In the UK, a nation that always appears to be governed by a conservative mindset where change is difficult, where the Official Secrets Act dominates, where GCHQ and CCTV appear ubiquitous, where the challenge to maintain a fairness between an open society and a society that bears down on terrorism often seems so far weighed in the latter’s direction, the motor for transparency often seems to be running in neutral. Conservatism (especially in England) means keeping things the same and with direction from the centre. This often means that vested interests operating from the centre or with the centre will disallow the move towards more openness. The Labour government provided a Freedom of Information Act, for example, to the chagrin of its then leader, Tony Blair., who was and remains a centrist. In a sense the provision of the Act was odd, because Labour remains as much a centrist party as the Conservatives. Nevertheless, the human motor for more transparency was stronger than the urge to opacity in this case – even if the Act is not itself allowing the freedoms desired.
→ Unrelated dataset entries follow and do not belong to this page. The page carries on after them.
(** * Verification of the Evergreen build-matrix generator

    A shallow embedding of [.evergreen/scripts/generate_config.py]:
    the host registry, the interpreter-path and display-name helpers, the
    cyclic zip, the variant factory and the two variant strategies, followed
    by the properties the specification states about them.

    Python strings are modelled as [string] (all compiled-in constants are
    ASCII, and [lower] is modelled on ASCII letters).  Python [dict]s are
    insertion-ordered association lists; the dict objects that are passed
    around by reference (the [expansions] mappings) live in an explicit heap,
    so that aliasing and in-place mutation are visible.  Exceptions are an
    error result. *)

From Stdlib Require Import ZArith Lia Ascii.
From stdpp Require Import base list strings.

Open Scope Z_scope.
Open Scope nat_scope.

(** ** Strings *)

Module Str.

(** [s.replace(old, new)] for a one-character [old]. *)
Fixpoint replace (old : ascii) (new : string) (s : string) : string :=
  match s with
  | EmptyString => EmptyString
  | String c rest =>
      if Ascii.eqb c old then new +:+ replace old new rest
      else String c (replace old new rest)
  end.

Definition lower_char (c : ascii) : ascii :=
  let n := nat_of_ascii c in
  if (65 <=? n) && (n <=? 90) then ascii_of_nat (n + 32) else c.

(** [s.lower()] on ASCII text: only the letters A to Z change.  What is
    proved of [lower] alone is stated for ASCII text. *)
Fixpoint lower (s : string) : string :=
  match s with
  | EmptyString => EmptyString
  | String c rest => String (lower_char c) (lower rest)
  end.

(** [s.startswith(p)] *)
Definition startswith (s p : string) : bool := String.prefix p s.

(** [x in xs] for a list of strings *)
Definition mem (x : string) (xs : list string) : bool :=
  existsb (String.eqb x) xs.

(** [s[n:]] for [n >= 0] *)
Fixpoint drop (n : nat) (s : string) : string :=
  match n, s with
  | O, _ => s
  | S _, EmptyString => EmptyString
  | S n', String _ rest => drop n' rest
  end.

(** ["sep".join(xs)] *)
Fixpoint join (sep : string) (xs : list string) : string :=
  match xs with
  | [] => EmptyString
  | [x] => x
  | x :: rest => x +:+ sep +:+ join sep rest
  end.

Definition LF : ascii := ascii_of_nat 10.
Definition CR : ascii := ascii_of_nat 13.

(** The ASCII line boundaries of [str.splitlines]; the three beyond ASCII
    (U+0085, U+2028, U+2029) are not characters of this model, and what is
    proved of [splitlines] is stated for ASCII text. *)
Definition is_linebreak (c : ascii) : bool :=
  let n := nat_of_ascii c in
  (n =? 10) || (n =? 11) || (n =? 12) || (n =? 13)
  || (n =? 28) || (n =? 29) || (n =? 30).

Fixpoint splitlines_from (line : string) (after_cr : bool) (s : string)
  : list string :=
  match s with
  | EmptyString => if String.eqb line "" then [] else [line]
  | String c rest =>
      if Ascii.eqb c LF && after_cr then splitlines_from "" false rest
      else if is_linebreak c then
        line :: splitlines_from "" (Ascii.eqb c CR) rest
      else splitlines_from (line +:+ String c "") false rest
  end.

(** [s.splitlines()] on ASCII text; ["\r\n"] counts as one boundary. *)
Definition splitlines (s : string) : list string :=
  splitlines_from "" false s.

End Str.

(** ** Exceptions and results *)

Inductive exn : Type :=
| KeyError (key : string)
| ValueError (msg : string)
| TypeError (msg : string)
| DanglingRef (a : nat).   (* a reference to no object: not reachable from Python *)

Inductive result (A : Type) : Type :=
| Ok (a : A)
| Err (e : exn).
Arguments Ok {A} a.
Arguments Err {A} e.

Definition rbind {A B} (r : result A) (k : A -> result B) : result B :=
  match r with
  | Ok a => k a
  | Err e => Err e
  end.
Yet, it was a step towards a more open society and towards transparency that many countries would relish. A free press (the subject of so much discussion following and before Leveson) has helped to unearth the secrecy in banking, for example, that has plagued the UK for centuries. Manipulation of LIBOR, money laundering, sub-prime casino banking and support for tax havens may have helped to make London a key banking centre but it did not insulate the UK from the collapse in 2007 – it made it far worse – and “only when the tide goes out do you discover who was swimming naked” (Warren Buffet commenting on naked transparency). Sometimes, opening our eyes hurts.

Nothing to Hide?

One example of eye strain concerns the opacity of the banks and their cozy relationship with Government (not just in the UK). The secrecy allied to the special relationship has hindered the UK to an intolerable degree. Under Nigel Lawson (one of Margaret Thatcher’s Chancellors) the post-manufacturing society was hailed as the future as banks gained more freedoms and we all kept our eyes closed. Yet, we now see Germany as Europe’s economic motor because of its manufacturing prowess and the revitalization of the British motor industry (although hardly any it owned by Brits) is now lauded much louder than our “success” in financial services. The illusion of banking remains, though – as a key driver of the economy rather than what it really is – a provider of services that should assist the real economy. And the illusion has been propped up by a lack of real transparency which enables banking to remain a secret society.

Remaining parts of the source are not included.